** WHAT YOU NEED TO DO **
Print verbatim the opening line of the material and every subsequent line through the one containing "its fields, each".

** SUPPLIED MATERIAL **
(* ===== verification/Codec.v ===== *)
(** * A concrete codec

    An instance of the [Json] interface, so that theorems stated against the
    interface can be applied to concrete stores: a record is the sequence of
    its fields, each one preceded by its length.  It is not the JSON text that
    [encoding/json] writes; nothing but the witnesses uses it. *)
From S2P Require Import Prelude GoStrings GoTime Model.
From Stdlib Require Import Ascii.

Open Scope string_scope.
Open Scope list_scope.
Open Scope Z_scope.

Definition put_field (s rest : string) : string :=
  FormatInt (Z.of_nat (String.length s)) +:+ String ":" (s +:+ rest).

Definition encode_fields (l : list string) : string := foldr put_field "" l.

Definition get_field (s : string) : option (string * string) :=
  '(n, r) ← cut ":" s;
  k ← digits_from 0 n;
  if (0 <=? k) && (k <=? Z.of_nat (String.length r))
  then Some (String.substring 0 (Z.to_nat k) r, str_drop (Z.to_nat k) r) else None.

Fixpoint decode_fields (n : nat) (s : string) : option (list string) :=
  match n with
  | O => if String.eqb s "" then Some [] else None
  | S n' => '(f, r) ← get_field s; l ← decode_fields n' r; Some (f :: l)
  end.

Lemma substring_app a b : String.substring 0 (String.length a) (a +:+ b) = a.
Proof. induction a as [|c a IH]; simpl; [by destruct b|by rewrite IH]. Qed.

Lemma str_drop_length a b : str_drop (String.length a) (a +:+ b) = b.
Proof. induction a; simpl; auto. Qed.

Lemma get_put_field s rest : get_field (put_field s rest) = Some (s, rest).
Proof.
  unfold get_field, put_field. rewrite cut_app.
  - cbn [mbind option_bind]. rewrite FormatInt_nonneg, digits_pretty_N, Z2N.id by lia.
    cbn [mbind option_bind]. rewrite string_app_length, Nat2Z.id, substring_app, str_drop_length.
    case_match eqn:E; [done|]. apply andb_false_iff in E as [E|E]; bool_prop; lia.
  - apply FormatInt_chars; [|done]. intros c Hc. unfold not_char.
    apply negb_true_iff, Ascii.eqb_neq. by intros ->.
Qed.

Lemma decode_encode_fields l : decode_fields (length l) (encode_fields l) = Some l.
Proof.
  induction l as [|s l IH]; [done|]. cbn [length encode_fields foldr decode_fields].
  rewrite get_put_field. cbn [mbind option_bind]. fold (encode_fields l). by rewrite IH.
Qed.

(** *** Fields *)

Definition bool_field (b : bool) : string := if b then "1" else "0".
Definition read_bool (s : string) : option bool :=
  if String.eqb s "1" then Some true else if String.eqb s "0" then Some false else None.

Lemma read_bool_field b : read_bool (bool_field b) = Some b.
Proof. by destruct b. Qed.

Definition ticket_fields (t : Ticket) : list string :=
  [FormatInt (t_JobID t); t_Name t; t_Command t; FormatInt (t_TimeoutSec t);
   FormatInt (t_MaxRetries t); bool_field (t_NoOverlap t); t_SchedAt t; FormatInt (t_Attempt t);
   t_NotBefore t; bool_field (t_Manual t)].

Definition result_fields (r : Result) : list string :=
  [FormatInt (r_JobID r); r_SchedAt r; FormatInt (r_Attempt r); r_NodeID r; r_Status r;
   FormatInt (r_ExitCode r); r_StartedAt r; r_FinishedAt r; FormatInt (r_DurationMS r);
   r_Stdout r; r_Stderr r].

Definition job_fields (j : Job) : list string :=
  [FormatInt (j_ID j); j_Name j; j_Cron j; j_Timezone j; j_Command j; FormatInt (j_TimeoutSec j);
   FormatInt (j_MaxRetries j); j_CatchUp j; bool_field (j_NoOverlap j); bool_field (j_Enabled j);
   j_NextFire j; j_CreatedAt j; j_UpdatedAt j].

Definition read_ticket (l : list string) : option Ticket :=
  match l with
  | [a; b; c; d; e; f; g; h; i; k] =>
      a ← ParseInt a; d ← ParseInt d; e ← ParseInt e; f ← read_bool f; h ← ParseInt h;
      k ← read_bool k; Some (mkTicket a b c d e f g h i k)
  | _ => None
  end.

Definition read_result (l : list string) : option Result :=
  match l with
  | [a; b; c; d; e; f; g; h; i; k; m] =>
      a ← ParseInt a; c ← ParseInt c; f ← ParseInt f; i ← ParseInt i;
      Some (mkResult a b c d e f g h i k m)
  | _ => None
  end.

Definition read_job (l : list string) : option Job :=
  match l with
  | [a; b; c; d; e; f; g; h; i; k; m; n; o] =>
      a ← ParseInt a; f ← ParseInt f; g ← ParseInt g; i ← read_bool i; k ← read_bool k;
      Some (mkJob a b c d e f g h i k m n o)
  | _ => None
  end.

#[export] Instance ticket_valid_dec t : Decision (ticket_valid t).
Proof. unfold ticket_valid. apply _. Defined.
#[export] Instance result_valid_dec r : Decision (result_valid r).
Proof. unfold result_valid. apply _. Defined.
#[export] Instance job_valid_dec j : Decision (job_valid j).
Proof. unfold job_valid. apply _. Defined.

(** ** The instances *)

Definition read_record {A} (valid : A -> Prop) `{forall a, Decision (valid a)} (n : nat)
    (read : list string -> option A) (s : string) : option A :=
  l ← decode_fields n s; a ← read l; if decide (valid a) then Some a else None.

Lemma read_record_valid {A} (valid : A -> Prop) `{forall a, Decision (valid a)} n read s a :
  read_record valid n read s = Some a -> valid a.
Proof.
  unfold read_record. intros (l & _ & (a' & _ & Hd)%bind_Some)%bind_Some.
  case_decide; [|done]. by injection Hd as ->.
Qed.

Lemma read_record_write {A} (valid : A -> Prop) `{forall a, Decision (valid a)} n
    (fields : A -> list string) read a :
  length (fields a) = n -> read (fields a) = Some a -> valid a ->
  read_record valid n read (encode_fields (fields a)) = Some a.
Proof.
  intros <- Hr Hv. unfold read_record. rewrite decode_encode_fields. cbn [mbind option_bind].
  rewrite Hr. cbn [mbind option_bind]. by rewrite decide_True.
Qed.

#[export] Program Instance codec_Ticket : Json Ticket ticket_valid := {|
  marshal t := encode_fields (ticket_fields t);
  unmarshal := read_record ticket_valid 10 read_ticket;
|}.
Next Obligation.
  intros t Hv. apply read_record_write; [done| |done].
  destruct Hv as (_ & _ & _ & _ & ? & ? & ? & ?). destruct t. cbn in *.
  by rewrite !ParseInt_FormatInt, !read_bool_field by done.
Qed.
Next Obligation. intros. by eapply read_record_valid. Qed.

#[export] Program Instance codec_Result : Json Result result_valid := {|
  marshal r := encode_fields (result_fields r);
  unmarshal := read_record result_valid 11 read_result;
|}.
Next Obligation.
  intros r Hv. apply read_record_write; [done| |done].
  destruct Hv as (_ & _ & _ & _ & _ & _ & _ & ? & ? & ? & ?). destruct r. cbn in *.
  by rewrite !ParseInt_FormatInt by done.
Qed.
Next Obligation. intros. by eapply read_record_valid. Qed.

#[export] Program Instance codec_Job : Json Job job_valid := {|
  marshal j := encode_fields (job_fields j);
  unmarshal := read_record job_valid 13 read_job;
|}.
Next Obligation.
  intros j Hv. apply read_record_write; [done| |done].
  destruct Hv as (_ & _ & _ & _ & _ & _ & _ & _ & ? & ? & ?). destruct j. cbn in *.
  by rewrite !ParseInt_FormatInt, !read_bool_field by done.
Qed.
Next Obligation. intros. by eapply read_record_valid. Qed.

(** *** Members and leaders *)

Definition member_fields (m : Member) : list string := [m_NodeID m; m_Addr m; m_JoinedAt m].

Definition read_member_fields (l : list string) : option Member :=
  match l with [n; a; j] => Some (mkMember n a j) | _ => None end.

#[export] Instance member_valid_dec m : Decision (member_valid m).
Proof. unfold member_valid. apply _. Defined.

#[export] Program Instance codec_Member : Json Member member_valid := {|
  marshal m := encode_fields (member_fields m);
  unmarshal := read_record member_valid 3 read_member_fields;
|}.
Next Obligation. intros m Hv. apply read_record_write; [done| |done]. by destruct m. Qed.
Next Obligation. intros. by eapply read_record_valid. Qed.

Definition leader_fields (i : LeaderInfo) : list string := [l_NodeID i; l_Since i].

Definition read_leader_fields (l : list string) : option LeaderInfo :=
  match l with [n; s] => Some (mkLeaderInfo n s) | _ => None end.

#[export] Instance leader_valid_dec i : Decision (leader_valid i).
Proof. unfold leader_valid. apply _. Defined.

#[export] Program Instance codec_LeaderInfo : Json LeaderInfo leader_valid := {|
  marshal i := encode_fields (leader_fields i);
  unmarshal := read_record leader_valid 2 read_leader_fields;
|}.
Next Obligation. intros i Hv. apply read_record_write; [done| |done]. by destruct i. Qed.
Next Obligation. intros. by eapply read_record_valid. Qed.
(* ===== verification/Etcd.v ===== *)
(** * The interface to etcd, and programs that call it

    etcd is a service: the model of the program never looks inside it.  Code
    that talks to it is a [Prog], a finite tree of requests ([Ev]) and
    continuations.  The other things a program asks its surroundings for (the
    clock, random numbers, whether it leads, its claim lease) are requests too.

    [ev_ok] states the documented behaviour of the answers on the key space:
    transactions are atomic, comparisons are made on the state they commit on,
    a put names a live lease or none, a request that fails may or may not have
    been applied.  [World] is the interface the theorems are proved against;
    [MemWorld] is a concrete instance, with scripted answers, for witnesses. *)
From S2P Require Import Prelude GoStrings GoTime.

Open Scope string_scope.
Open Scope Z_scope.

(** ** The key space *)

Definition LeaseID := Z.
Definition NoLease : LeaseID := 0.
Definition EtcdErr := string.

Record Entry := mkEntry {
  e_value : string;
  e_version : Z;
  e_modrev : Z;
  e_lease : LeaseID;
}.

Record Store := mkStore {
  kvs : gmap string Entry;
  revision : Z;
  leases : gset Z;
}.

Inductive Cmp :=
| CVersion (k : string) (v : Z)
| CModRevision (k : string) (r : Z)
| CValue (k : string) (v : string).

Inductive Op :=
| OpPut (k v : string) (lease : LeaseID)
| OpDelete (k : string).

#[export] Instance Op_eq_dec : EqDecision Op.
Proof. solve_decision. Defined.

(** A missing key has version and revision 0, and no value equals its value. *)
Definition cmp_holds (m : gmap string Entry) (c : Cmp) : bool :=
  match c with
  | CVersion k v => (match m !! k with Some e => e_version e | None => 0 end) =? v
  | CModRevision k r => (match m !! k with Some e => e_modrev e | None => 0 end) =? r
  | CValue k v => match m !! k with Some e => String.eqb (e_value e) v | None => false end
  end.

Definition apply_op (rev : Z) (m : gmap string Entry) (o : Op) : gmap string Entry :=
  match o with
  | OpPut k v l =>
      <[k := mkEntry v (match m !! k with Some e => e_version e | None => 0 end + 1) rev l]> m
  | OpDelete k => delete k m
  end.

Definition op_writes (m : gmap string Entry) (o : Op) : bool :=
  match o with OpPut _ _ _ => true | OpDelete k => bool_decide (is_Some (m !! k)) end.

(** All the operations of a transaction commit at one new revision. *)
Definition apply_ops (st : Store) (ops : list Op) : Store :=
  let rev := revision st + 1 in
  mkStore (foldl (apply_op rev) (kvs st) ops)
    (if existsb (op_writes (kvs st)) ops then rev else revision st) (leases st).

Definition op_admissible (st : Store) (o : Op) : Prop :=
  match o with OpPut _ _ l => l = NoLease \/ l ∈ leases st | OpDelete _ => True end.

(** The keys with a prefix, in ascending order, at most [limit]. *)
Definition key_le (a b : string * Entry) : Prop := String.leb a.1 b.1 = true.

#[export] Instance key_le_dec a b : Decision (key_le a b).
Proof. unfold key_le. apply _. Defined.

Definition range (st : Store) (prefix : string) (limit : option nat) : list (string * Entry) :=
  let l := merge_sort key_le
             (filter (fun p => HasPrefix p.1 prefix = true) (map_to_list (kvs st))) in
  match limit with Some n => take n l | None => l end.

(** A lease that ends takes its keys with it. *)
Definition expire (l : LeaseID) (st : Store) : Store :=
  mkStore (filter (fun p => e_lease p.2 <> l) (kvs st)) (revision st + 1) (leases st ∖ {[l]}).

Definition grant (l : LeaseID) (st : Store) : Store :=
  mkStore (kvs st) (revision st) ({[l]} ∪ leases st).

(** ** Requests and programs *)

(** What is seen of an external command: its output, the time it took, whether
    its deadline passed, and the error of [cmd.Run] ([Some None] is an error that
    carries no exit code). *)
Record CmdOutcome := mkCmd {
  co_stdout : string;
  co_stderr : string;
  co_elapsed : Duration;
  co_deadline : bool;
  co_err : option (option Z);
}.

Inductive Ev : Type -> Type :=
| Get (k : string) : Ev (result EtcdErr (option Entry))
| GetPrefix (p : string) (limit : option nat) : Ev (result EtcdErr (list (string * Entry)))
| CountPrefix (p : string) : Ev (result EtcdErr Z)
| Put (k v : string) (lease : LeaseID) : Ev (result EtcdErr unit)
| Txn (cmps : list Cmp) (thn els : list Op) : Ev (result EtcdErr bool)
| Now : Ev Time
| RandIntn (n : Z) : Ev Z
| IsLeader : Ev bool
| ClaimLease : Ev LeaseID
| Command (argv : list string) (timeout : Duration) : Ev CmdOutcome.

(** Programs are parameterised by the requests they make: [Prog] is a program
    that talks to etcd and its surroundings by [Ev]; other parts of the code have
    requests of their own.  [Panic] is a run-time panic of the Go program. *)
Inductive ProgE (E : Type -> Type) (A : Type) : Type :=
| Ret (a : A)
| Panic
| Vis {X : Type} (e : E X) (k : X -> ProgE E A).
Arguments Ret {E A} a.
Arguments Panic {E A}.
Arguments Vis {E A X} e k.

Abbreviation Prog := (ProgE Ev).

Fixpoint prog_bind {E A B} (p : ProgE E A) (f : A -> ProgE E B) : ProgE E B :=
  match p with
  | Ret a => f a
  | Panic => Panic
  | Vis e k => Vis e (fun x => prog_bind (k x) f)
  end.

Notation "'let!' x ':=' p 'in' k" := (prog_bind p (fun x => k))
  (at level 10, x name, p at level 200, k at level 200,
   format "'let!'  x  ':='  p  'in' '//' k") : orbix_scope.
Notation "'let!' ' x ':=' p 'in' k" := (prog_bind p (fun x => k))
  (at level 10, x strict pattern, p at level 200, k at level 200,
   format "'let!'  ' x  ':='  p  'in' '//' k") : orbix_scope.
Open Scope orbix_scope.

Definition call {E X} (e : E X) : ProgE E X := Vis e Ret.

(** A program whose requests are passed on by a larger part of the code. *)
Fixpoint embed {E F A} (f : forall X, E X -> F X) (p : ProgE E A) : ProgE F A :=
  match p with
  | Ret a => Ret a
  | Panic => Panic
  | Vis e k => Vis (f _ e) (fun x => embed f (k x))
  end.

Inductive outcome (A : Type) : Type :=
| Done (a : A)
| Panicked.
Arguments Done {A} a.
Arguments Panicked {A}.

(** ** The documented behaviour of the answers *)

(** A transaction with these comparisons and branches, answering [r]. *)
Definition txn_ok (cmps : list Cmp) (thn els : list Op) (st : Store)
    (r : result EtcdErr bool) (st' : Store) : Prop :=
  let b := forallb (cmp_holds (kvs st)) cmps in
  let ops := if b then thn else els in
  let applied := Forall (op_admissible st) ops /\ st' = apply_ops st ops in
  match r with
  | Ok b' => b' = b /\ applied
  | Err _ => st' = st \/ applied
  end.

** ANSWER TO THIS EXERCISE **
(* ===== verification/Codec.v ===== *)
(** * A concrete codec

    An instance of the [Json] interface, so that theorems stated against the
    interface can be applied to concrete stores: a record is the sequence of
    its fields, each one preceded by its length.  It is not the JSON text that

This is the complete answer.